§ Required work: Every line in the records below between the one holding "rewrite (getToken_loaded env" and the one holding "assert (Hrun : fst", inclusive, is to be set down exactly; all other lines are to be left out.
== Material for the task
Lemma ko_getToken : keeps_others key regKey getToken.
Proof.
  unfold SsoAccessTokenProvider.getToken.
  apply ko_bind; [by apply ko_cache_call|]. intros data.
  apply ko_bind; [apply ko_tell|]. intros _.
  destruct data as [data|]; [|apply ko_ret].
  apply ko_bind; [apply ko_reads|]. intros tokenExpired.
  destruct (negb tokenExpired); [apply ko_ret|].
  destruct (registration data) as [reg|].
  - apply ko_bind; [apply ko_reads|]. intros registrationExpired.
    destruct (_ && _).
    + apply ko_bind; [apply ko_refreshToken | intros; apply ko_ret].
    + apply ko_bind; [apply ko_invalidate | intros; apply ko_ret].
  - apply ko_bind; [apply ko_invalidate | intros; apply ko_ret].
Qed.

(** X7.  Whatever the collaborators do, [getToken], [refreshToken] and
    [invalidate] change at most the token entry under this profile's token
    key and the registration entry under its registration key: every other
    entry of both caches and the session creation dates stay as they were.
    [refreshToken] leaves the whole registration cache alone. *)
Theorem provider_keeps_other_entries :
  keeps_others key regKey getToken
  /\ keeps_others key regKey invalidate
  /\ (forall tok reg, keeps_others key regKey (refresh tok reg))
  /\ (forall tok reg w, registrationCache (snd (refresh tok reg w)) = registrationCache w).
Proof.
  split; [apply ko_getToken|]. split; [apply ko_invalidate|]. split; [apply ko_refreshToken|].
  intros tok reg w.
  unfold SsoAccessTokenProvider.refreshToken, try_catch.
  rewrite refreshToken_try_run. cbv zeta.
  assert (Hcatch : forall err w1, registrationCache
                     (snd (SsoAccessTokenProvider.refreshToken_catch env profile err w1))
                   = registrationCache w1).
  { intros err w1. rewrite refreshToken_catch_run. cbv zeta.
    destruct (isNetworkError env err); [reflexivity|].
    destruct (providerClientFault env err); [|reflexivity].
    match goal with |- context [SsoAccessTokenProvider.cache_token_clear env ?k ?y ?v] =>
      destruct (token_clear_world env k y v) as (_ & Hr & _);
      destruct (SsoAccessTokenProvider.cache_token_clear env k y v) as [[[]| |] w3]
    end; simpl in *; by rewrite Hr. }
  destruct (oidcCreateToken env _ w) as [response|err|]; [|by rewrite Hcatch|reflexivity].
  destruct (cacheCall env _ _) as [[]|err|]; [reflexivity|by rewrite Hcatch|reflexivity].
Qed.

(** X8.  A refresh sends the registration's client id and secret, the old
    refresh token and the grant type [refresh_token].  When the OIDC call and
    the save complete, the record returned and stored under the token key
    pairs the new token with the same registration, region and start URL;
    the only calls made are the OIDC call and the save, so no telemetry is
    emitted. *)
Theorem refreshToken_success (tok : SsoToken) (reg : ClientRegistration) (w : World)
    (response : SsoToken) :
  let req := refreshRequest tok reg in
  let refreshed := formatToken response reg in
  oidcCreateToken env req w = Returned response ->
  cacheCall env (TokenSave key refreshed) (emit (OidcCreateToken req) w) = Returned tt ->
  (req_grantType req = "refresh_token" /\ req_refreshToken req = refreshToken tok /\
   req_clientId req = clientId reg /\ req_clientSecret req = clientSecret reg)
  /\ fst (refresh tok reg w) = Returned refreshed
  /\ token refreshed = response /\ registration refreshed = Some reg
  /\ record_region refreshed = region profile /\ record_startUrl refreshed = startUrl profile
  /\ tokenCache (snd (refresh tok reg w)) = <[key := refreshed]> (tokenCache w)
  /\ trace (snd (refresh tok reg w)) = trace w ++ [OidcCreateToken req; TokenSave key refreshed].
Proof.
  intros req refreshed Hcreate Hsave.
  unfold SsoAccessTokenProvider.refreshToken, try_catch.
  rewrite refreshToken_try_run. cbv zeta. fold req. rewrite Hcreate. fold refreshed.
  rewrite Hsave. cbn. rewrite <- app_assoc. auto 10.
Qed.

(** X9.  Round trip through the cache: in the world a successful refresh
    leaves, a [getToken] whose [load] completes and that finds the new token
    unexpired returns that token, after the load and the log line alone: the
    OIDC client is not called again. *)
Theorem getToken_after_refresh (tok : SsoToken) (reg : ClientRegistration) (w w' : World)
    (refreshed : CachedRecord) :
  refresh tok reg w = (Returned refreshed, w') ->
  cacheCall env (TokenLoad key) w' = Returned tt ->
  fst (isExpired env (token refreshed) (emit (Log "info") (emit (TokenLoad key) w')))
  = Returned false ->
  getToken w' = (Returned (Some (token refreshed)), emit (Log "info") (emit (TokenLoad key) w')).
Proof.
  intros Hrefresh Hload Hfresh.
  assert (Hcached : tokenCache w' !! key = Some refreshed).
  { revert Hrefresh. unfold SsoAccessTokenProvider.refreshToken, try_catch.
    rewrite refreshToken_try_run. cbv zeta.
    assert (Hcatch : forall err w1 r w2,
              SsoAccessTokenProvider.refreshToken_catch env profile err w1 <> (Returned r, w2)).
    { intros err w1 r w2. rewrite refreshToken_catch_run. cbv zeta.
      destruct (isNetworkError env err); [discriminate|].
      destruct (providerClientFault env err); [|discriminate].
      by destruct (SsoAccessTokenProvider.cache_token_clear _ _ _ _) as [[[]| |] w3]. }
    destruct (oidcCreateToken env _ w) as [response|err|].
    - destruct (cacheCall env (TokenSave _ _) _) as [[]|err|].
      + intros [= <- <-]. cbn. apply lookup_insert_eq.
      + intros H. by apply Hcatch in H.
      + discriminate.
    - intros H. by apply Hcatch in H.
    - discriminate. }
  assert (Hrun : SsoAccessTokenProvider.cache_token_load env key w'
                 = (Returned (Some refreshed), emit (TokenLoad key) w')).
  { unfold SsoAccessTokenProvider.cache_token_load, SsoAccessTokenProvider.cache_call.
    by rewrite Hload, Hcached. }
  rewrite (getToken_loaded env profile w' _ refreshed Hrun). cbv zeta.
  apply isExpired_fst in Hfresh. by rewrite Hfresh.
Qed.

(** X10.  After an [invalidate] whose token [clear] completed, a [getToken]
    whose [load] completes finds nothing: it returns nothing after the load
    and the log line alone. *)
Theorem getToken_after_invalidate (w : World) :
  let w' := snd (invalidate w) in
  cacheCall env (TokenClear key invalidateReason) (emit (Log "info") w) = Returned tt ->
  cacheCall env (TokenLoad key) w' = Returned tt ->
  getToken w' = (Returned None, emit (Log "info") (emit (TokenLoad key) w')).
Proof.
  intros w' Hclear Hload.
  destruct (invalidate_effects env profile w) as (_ & _ & _ & _ & Htok & _).
  fold w' in Htok.
  assert (Hgone : tokenCache w' !! key = None).
  { apply Htok. unfold SsoAccessTokenProvider.cache_token_clear,
      SsoAccessTokenProvider.cache_call. by rewrite Hclear. }
  assert (Hrun : fst (SsoAccessTokenProvider.cache_token_load env key w') = Returned None).
  { unfold SsoAccessTokenProvider.cache_token_load, SsoAccessTokenProvider.cache_call.
    by rewrite Hload, Hgone. }
  rewrite getToken_not_loaded by (intros data; congruence).
  by rewrite Hrun.
Qed.

End ProviderExtras.

Lemma provider_keeps_other_entries_witness :
  let env := Demo.env 5000 Demo.healthy Hangs Hangs [] in
  let w := Demo.world
             {[ Demo.key := Demo.cached (Demo.tok "A" 1000 None) None;
                "other-profile" := Demo.cached (Demo.tok "Z" 1000 None) None ]} ∅ in
  tokenCache (snd (SsoAccessTokenProvider.getToken env Demo.profile w)) !! "other-profile"
  = Some (Demo.cached (Demo.tok "Z" 1000 None) None).
Proof.
  intros env w.
  destruct (provider_keeps_other_entries env Demo.profile) as (H & _).
  destruct (H w) as (Hother & _).
  rewrite Hother; [reflexivity | discriminate].
Defined.

Lemma refreshToken_success_witness :
  let env := Demo.env 5000 Demo.healthy (Returned (Demo.tok "B" 9000000 (Some "r2"))) Hangs [] in
  let tok := Demo.tok "A" 1000 (Some "r1") in
  let w := Demo.world {[ Demo.key := Demo.cached tok (Some (Demo.reg 9000000)) ]} ∅ in
  fst (SsoAccessTokenProvider.refreshToken env Demo.profile tok (Demo.reg 9000000) w)
  = Returned (Demo.cached (Demo.tok "B" 9000000 (Some "r2")) (Some (Demo.reg 9000000))).
Proof.
  intros env tok w.
  destruct (refreshToken_success env Demo.profile tok (Demo.reg 9000000) w
              (Demo.tok "B" 9000000 (Some "r2")) eq_refl eq_refl) as (_ & H & _).
  exact H.
Defined.

Lemma getToken_after_refresh_witness :
  let env := Demo.env 5000 Demo.healthy (Returned (Demo.tok "B" 9000000 (Some "r2"))) Hangs [] in
  let tok := Demo.tok "A" 1000 (Some "r1") in
  let w := Demo.world {[ Demo.key := Demo.cached tok (Some (Demo.reg 9000000)) ]} ∅ in
  let w' := snd (SsoAccessTokenProvider.refreshToken env Demo.profile tok (Demo.reg 9000000) w) in
  fst (SsoAccessTokenProvider.getToken env Demo.profile w')
  = Returned (Some (Demo.tok "B" 9000000 (Some "r2"))).
Proof.
  intros env tok w w'.
  assert (Hrefresh : SsoAccessTokenProvider.refreshToken env Demo.profile tok (Demo.reg 9000000) w
                     = (Returned (Demo.cached (Demo.tok "B" 9000000 (Some "r2"))
                                    (Some (Demo.reg 9000000))), w'))
    by (vm_compute; reflexivity).
  rewrite (getToken_after_refresh env Demo.profile _ _ _ _ _ Hrefresh eq_refl eq_refl).
  reflexivity.
Defined.

Lemma getToken_after_invalidate_witness :
  let env := Demo.env 5000 Demo.healthy Hangs Hangs [] in
  let w := Demo.world {[ Demo.key := Demo.cached (Demo.tok "A" 9000000 None) None ]} ∅ in
  fst (SsoAccessTokenProvider.getToken env Demo.profile
         (snd (SsoAccessTokenProvider.invalidate env Demo.profile w)))
  = Returned None.
Proof.
  intros env w.
  rewrite (getToken_after_invalidate env Demo.profile w eq_refl eq_refl). reflexivity.
Defined.

(** ** The interactive flow: listener lifetime and the token exchange *)

Section EmitsOnly.
Context (P : Event -> Prop).

Lemma eo_ret {A} (a : A) : emits_only P (ret a).
Proof. intros w. exists []. simpl. by rewrite app_nil_r. Qed.

Lemma eo_throw {A} (err : JsError) : emits_only P (@throw A err).
Proof. intros w. exists []. simpl. by rewrite app_nil_r. Qed.

Lemma eo_reads {A} (f : World -> A) : emits_only P (reads f).
Proof. intros w. exists []. simpl. by rewrite app_nil_r. Qed.

Lemma eo_tell (ev : Event) : P ev -> emits_only P (tell ev).
Proof. intros H w. exists [ev]. simpl. split; [reflexivity | by constructor]. Qed.

Lemma eo_bind {A B} (m : M A) (k : A -> M B) :
  emits_only P m -> (forall a, emits_only P (k a)) -> emits_only P (bind m k).
Proof.
  intros Hm Hk w. unfold bind. destruct (Hm w) as (t1 & Ht1 & Hq1).
  destruct (m w) as [[a| |] w1]; simpl in *; [|by exists t1..].
  destruct (Hk a w1) as (t2 & Ht2 & Hq2).
  exists (t1 ++ t2). rewrite Ht2, Ht1, app_assoc. split; [reflexivity | by apply Forall_app].
Qed.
====
§ Exercise output:
  rewrite (getToken_loaded env profile w' _ refreshed Hrun). cbv zeta.
  apply isExpired_fst in Hfresh. by rewrite Hfresh.
Qed.

(** X10.  After an [invalidate] whose token [clear] completed, a [getToken]
    whose [load] completes finds nothing: it returns nothing after the load
    and the log line alone. *)
Theorem getToken_after_invalidate (w : World) :
  let w' := snd (invalidate w) in
  cacheCall env (TokenClear key invalidateReason) (emit (Log "info") w) = Returned tt ->
  cacheCall env (TokenLoad key) w' = Returned tt ->
  getToken w' = (Returned None, emit (Log "info") (emit (TokenLoad key) w')).
Proof.
  intros w' Hclear Hload.
  destruct (invalidate_effects env profile w) as (_ & _ & _ & _ & Htok & _).
  fold w' in Htok.
  assert (Hgone : tokenCache w' !! key = None).
  { apply Htok. unfold SsoAccessTokenProvider.cache_token_clear,
      SsoAccessTokenProvider.cache_call. by rewrite Hclear. }
  assert (Hrun : fst (SsoAccessTokenProvider.cache_token_load env key w') = Returned None).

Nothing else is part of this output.